TASK ITEM: Reproduce exactly the lines below from the one containing "(** * slist: intrusive" through the one containing "unfold appendOrderedColumn, vcmp.", including both, and nothing else.

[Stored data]
------------------------------------------------

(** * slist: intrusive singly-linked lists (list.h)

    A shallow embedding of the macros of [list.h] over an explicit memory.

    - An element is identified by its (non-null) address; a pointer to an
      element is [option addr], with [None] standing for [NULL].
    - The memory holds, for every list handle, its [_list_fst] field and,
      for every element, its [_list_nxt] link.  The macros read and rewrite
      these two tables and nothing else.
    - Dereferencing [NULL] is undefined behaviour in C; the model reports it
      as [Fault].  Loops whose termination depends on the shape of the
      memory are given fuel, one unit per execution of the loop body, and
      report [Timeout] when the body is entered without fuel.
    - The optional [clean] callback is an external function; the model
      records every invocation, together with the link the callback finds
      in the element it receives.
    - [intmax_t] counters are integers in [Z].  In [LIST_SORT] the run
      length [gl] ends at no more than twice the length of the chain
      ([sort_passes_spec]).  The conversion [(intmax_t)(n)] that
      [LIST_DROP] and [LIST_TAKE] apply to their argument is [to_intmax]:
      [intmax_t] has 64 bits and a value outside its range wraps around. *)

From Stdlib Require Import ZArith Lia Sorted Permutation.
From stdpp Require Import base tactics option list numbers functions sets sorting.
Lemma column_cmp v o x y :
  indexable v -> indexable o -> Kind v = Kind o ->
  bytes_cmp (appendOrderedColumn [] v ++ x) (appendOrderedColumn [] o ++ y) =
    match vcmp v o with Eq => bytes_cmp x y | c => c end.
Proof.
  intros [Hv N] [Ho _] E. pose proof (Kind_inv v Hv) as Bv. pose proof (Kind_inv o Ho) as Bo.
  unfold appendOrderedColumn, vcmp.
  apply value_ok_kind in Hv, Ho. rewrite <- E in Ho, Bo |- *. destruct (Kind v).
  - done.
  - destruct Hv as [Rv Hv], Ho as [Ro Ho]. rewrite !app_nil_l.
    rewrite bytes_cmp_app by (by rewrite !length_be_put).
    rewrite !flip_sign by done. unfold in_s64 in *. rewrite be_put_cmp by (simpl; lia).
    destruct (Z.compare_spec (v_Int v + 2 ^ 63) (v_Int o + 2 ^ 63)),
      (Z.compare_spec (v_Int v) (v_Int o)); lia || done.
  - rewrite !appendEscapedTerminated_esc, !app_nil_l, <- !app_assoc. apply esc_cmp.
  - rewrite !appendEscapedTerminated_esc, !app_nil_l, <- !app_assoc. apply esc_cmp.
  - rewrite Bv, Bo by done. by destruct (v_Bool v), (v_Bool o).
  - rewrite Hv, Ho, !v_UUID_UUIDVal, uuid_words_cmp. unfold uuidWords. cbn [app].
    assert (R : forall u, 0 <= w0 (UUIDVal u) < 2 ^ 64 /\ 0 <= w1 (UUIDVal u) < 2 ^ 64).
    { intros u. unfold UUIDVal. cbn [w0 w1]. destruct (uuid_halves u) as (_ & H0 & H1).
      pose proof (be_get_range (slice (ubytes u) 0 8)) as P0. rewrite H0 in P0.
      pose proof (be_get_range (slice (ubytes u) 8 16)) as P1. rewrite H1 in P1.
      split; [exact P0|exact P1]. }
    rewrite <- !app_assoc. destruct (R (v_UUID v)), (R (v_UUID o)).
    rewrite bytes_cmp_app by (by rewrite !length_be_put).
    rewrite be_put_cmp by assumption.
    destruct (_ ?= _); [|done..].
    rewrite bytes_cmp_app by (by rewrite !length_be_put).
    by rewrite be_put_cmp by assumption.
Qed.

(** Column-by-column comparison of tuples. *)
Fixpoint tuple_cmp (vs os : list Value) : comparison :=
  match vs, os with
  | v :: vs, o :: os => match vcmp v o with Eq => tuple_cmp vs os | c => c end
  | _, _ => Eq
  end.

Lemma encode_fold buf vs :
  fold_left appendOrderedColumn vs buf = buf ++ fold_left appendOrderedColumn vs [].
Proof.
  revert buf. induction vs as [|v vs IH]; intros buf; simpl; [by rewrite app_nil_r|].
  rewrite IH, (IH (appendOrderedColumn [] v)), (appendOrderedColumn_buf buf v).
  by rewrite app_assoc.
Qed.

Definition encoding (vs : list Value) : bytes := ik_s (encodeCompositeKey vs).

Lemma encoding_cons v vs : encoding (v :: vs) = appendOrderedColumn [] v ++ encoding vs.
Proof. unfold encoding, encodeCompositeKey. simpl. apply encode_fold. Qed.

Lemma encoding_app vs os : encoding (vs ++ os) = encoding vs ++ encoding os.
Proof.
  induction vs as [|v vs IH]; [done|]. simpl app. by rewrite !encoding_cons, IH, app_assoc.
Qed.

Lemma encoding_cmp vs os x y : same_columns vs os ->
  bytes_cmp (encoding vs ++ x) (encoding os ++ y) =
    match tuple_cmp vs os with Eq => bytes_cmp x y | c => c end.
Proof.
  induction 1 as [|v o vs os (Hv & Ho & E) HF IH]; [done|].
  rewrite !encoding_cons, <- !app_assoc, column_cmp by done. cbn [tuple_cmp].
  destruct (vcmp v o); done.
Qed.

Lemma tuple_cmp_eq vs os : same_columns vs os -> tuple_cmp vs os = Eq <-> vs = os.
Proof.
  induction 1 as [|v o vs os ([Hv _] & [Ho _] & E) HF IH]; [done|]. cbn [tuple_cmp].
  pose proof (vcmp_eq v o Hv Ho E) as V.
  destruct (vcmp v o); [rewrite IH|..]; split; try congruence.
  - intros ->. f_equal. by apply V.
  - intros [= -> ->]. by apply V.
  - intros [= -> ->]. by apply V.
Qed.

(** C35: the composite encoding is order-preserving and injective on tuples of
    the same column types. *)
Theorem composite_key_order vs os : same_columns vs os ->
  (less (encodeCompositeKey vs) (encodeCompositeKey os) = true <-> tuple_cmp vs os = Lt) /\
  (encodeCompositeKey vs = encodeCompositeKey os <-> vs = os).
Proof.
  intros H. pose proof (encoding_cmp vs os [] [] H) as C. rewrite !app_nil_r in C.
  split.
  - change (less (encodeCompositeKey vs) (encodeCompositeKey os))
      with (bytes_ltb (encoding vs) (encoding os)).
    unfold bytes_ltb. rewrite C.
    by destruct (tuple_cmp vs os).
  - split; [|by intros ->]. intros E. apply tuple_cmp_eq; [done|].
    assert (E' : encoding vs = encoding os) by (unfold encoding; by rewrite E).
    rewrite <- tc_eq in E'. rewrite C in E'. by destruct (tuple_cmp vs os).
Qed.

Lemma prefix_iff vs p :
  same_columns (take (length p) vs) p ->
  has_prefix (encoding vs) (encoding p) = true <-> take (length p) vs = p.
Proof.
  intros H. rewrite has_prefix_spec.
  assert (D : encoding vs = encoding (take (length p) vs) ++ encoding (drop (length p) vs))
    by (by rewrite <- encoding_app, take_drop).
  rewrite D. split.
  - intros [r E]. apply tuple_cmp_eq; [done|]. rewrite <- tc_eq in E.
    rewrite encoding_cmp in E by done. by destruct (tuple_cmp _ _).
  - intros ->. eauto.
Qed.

------------------------------------------------

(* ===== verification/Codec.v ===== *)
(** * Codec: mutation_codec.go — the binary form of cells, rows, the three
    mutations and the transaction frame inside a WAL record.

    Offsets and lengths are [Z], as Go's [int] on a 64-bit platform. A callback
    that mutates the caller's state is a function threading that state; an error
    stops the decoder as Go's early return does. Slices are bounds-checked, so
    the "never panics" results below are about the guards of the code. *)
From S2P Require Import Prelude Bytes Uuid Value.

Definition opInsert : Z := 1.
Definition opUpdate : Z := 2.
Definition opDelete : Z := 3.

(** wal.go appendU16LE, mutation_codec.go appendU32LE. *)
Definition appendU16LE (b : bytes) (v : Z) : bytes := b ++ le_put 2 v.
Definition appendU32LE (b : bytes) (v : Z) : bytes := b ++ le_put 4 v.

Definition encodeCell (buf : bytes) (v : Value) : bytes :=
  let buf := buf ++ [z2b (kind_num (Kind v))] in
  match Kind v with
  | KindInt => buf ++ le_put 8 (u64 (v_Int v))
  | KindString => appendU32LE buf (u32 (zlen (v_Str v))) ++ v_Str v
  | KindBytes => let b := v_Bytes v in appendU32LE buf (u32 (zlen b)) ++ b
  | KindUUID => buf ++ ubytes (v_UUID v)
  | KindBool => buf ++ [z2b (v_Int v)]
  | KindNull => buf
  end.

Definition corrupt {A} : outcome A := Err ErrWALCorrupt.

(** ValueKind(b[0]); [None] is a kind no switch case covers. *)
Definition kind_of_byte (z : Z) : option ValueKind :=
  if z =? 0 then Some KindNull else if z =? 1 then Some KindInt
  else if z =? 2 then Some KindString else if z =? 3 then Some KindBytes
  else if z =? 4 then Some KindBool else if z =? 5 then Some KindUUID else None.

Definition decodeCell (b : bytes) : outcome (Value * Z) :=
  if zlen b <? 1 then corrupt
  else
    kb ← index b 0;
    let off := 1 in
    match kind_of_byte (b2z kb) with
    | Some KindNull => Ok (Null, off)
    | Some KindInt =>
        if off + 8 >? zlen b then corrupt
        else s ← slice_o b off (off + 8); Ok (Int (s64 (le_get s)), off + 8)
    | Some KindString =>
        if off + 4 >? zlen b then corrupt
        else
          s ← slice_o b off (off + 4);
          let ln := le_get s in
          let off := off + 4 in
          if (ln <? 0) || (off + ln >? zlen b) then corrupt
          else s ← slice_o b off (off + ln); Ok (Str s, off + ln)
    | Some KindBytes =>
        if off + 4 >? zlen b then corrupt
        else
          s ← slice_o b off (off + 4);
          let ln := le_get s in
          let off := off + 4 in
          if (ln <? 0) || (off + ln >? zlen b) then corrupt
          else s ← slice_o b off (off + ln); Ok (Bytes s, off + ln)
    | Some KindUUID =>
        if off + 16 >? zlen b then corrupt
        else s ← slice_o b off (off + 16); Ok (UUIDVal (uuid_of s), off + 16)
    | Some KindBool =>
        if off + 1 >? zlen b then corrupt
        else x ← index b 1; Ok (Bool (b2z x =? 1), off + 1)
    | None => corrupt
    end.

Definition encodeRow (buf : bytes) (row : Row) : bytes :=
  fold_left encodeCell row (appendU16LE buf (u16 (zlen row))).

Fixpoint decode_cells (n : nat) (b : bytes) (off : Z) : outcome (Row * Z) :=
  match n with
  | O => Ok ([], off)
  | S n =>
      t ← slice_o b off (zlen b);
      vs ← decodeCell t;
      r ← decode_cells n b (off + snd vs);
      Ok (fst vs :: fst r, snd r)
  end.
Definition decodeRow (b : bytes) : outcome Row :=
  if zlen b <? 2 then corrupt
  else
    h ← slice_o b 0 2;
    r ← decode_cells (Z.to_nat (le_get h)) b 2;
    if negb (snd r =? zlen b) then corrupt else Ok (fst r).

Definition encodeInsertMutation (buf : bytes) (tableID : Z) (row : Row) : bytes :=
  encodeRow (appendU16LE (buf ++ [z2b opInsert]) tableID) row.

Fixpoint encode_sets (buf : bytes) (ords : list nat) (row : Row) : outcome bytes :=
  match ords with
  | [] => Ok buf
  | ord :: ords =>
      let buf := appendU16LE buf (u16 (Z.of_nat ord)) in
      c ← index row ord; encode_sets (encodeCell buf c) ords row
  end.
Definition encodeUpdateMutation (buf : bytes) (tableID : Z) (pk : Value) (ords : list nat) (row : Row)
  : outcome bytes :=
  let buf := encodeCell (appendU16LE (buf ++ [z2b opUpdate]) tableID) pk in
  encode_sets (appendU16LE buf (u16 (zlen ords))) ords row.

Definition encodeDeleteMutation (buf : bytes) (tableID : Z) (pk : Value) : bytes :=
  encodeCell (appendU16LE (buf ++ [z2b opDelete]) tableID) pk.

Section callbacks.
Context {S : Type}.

------------------------------------------------

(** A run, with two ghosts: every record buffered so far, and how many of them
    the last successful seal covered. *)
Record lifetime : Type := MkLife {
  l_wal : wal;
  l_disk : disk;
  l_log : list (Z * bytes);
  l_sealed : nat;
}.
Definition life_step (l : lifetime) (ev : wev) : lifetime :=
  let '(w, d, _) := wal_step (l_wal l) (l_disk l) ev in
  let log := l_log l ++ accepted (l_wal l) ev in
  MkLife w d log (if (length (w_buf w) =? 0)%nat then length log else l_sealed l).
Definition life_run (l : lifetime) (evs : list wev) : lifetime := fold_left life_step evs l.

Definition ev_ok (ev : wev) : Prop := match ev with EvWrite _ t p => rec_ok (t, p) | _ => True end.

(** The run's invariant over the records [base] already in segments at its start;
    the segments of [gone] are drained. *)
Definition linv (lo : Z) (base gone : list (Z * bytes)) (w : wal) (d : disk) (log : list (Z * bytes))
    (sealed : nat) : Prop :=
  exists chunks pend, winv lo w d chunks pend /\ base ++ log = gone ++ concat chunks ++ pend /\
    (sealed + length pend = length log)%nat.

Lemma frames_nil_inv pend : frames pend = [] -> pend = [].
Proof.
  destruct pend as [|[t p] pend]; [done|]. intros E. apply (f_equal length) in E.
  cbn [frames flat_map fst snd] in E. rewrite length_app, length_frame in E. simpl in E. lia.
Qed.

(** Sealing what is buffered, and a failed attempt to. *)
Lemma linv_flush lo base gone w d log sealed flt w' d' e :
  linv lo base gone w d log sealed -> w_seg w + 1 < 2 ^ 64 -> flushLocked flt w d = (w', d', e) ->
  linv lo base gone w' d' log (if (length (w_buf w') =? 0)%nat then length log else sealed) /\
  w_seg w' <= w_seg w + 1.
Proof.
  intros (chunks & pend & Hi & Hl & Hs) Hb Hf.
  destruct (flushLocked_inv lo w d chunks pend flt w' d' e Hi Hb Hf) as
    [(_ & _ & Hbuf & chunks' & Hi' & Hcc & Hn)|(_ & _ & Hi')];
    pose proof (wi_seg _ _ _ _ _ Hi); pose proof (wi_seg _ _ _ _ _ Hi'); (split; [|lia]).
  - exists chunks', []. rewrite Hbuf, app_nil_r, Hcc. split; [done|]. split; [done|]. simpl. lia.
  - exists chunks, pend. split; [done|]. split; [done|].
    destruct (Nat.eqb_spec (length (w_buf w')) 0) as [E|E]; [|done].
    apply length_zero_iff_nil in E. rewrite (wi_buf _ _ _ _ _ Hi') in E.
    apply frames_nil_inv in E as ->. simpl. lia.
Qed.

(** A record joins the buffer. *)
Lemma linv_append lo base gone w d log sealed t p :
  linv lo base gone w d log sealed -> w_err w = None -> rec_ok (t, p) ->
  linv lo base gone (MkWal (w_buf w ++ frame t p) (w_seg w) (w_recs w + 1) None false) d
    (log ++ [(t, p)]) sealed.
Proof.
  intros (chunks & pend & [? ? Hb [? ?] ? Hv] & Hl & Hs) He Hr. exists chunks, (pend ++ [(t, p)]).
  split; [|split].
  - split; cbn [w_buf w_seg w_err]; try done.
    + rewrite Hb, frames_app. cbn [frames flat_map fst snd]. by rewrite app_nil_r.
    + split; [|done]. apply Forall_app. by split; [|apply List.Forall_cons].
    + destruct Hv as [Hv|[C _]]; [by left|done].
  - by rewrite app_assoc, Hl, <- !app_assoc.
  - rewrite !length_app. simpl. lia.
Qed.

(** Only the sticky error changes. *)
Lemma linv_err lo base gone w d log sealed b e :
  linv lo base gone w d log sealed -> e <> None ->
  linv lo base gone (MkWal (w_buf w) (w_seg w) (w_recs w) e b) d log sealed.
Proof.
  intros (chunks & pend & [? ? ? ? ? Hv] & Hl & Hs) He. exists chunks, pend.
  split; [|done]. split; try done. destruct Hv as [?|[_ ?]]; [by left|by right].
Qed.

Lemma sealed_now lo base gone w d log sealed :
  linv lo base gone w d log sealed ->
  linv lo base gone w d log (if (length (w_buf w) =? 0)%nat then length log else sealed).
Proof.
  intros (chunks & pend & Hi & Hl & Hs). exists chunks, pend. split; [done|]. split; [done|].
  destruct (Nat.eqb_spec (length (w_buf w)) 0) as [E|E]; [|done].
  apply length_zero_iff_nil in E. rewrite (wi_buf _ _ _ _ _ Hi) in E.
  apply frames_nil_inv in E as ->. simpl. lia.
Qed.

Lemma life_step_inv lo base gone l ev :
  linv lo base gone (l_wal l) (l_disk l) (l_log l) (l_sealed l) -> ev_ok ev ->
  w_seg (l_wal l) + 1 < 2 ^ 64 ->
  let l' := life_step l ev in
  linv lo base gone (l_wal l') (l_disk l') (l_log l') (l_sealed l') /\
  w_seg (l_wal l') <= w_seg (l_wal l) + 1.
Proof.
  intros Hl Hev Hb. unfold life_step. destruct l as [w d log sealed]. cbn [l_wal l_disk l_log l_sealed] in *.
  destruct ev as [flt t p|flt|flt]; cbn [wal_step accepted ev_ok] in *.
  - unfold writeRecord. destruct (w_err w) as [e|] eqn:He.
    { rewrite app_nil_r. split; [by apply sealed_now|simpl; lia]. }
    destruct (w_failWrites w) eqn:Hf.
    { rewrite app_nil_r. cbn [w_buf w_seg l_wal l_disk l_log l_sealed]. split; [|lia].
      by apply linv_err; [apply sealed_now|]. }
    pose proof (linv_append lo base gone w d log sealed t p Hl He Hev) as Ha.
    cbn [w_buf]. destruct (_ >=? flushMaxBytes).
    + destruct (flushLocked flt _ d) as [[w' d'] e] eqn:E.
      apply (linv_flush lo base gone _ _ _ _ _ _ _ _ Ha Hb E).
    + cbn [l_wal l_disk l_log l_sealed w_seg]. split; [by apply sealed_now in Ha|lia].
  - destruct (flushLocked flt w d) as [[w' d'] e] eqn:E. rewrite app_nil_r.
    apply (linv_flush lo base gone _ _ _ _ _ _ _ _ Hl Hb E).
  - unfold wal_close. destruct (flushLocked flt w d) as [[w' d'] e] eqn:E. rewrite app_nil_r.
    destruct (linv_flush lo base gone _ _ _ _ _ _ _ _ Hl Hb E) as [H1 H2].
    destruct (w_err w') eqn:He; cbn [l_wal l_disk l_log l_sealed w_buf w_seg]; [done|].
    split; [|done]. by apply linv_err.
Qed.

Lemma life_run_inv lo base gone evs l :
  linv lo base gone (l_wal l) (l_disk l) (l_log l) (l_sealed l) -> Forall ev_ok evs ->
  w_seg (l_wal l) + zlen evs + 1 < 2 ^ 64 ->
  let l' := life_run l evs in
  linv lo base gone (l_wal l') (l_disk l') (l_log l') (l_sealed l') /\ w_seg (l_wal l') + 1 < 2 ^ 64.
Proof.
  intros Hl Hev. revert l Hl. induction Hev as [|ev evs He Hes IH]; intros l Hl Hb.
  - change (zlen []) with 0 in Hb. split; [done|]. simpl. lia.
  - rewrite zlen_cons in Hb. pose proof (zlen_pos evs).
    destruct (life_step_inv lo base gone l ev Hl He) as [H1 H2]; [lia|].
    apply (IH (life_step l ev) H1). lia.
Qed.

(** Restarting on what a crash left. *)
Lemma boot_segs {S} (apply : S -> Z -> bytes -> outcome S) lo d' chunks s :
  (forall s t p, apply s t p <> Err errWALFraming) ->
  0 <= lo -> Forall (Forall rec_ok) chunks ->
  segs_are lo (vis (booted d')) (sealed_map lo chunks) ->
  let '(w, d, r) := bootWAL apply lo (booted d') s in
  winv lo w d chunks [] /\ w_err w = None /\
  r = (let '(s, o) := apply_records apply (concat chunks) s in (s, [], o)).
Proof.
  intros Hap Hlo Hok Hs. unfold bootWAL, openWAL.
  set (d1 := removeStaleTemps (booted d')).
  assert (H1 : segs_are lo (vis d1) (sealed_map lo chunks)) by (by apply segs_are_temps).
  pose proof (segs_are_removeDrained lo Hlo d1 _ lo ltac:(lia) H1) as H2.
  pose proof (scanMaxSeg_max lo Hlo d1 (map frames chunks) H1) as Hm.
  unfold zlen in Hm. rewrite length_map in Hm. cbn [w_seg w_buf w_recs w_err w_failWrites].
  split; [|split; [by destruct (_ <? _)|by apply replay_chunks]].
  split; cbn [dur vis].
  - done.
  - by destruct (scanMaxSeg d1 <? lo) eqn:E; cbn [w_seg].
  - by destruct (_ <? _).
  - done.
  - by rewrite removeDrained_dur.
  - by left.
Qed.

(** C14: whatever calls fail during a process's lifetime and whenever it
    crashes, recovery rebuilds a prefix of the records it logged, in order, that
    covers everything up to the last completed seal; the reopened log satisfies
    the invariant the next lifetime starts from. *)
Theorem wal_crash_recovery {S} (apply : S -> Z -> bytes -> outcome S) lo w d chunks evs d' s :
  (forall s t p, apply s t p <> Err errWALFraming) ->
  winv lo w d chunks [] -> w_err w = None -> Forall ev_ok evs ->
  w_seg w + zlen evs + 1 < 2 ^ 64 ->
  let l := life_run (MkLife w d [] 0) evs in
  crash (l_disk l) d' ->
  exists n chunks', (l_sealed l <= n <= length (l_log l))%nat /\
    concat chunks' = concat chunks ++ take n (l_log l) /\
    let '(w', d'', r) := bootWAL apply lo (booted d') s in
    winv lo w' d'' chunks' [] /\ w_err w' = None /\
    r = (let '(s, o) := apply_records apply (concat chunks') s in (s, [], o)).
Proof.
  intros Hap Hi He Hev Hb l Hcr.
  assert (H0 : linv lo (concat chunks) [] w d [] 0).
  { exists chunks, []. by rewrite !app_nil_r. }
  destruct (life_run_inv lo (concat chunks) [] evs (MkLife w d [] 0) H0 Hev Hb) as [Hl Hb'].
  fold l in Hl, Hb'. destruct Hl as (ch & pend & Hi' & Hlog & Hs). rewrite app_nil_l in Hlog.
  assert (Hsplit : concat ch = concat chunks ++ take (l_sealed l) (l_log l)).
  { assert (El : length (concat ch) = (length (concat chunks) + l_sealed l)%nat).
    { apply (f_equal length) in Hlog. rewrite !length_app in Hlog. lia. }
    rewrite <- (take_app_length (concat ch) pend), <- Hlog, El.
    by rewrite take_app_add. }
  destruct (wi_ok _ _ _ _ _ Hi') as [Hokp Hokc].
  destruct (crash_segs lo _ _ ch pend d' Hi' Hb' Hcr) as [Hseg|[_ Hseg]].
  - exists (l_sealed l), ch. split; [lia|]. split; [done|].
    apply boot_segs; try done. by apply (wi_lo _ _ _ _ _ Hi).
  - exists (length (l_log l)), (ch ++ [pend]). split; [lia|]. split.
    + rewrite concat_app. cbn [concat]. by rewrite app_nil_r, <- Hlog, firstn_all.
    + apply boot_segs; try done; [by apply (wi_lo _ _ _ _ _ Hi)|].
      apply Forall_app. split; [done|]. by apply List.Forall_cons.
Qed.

------------------------------------------------

FINISHED EXERCISE:
(** * slist: intrusive singly-linked lists (list.h)

    A shallow embedding of the macros of [list.h] over an explicit memory.

    - An element is identified by its (non-null) address; a pointer to an
      element is [option addr], with [None] standing for [NULL].
    - The memory holds, for every list handle, its [_list_fst] field and,
      for every element, its [_list_nxt] link.  The macros read and rewrite
      these two tables and nothing else.
    - Dereferencing [NULL] is undefined behaviour in C; the model reports it
      as [Fault].  Loops whose termination depends on the shape of the
      memory are given fuel, one unit per execution of the loop body, and
      report [Timeout] when the body is entered without fuel.
    - The optional [clean] callback is an external function; the model
      records every invocation, together with the link the callback finds
      in the element it receives.
    - [intmax_t] counters are integers in [Z].  In [LIST_SORT] the run
      length [gl] ends at no more than twice the length of the chain
      ([sort_passes_spec]).  The conversion [(intmax_t)(n)] that
      [LIST_DROP] and [LIST_TAKE] apply to their argument is [to_intmax]:
      [intmax_t] has 64 bits and a value outside its range wraps around. *)

From Stdlib Require Import ZArith Lia Sorted Permutation.
From stdpp Require Import base tactics option list numbers functions sets sorting.
Lemma column_cmp v o x y :
  indexable v -> indexable o -> Kind v = Kind o ->
  bytes_cmp (appendOrderedColumn [] v ++ x) (appendOrderedColumn [] o ++ y) =
    match vcmp v o with Eq => bytes_cmp x y | c => c end.
Proof.
  intros [Hv N] [Ho _] E. pose proof (Kind_inv v Hv) as Bv. pose proof (Kind_inv o Ho) as Bo.
  unfold appendOrderedColumn, vcmp.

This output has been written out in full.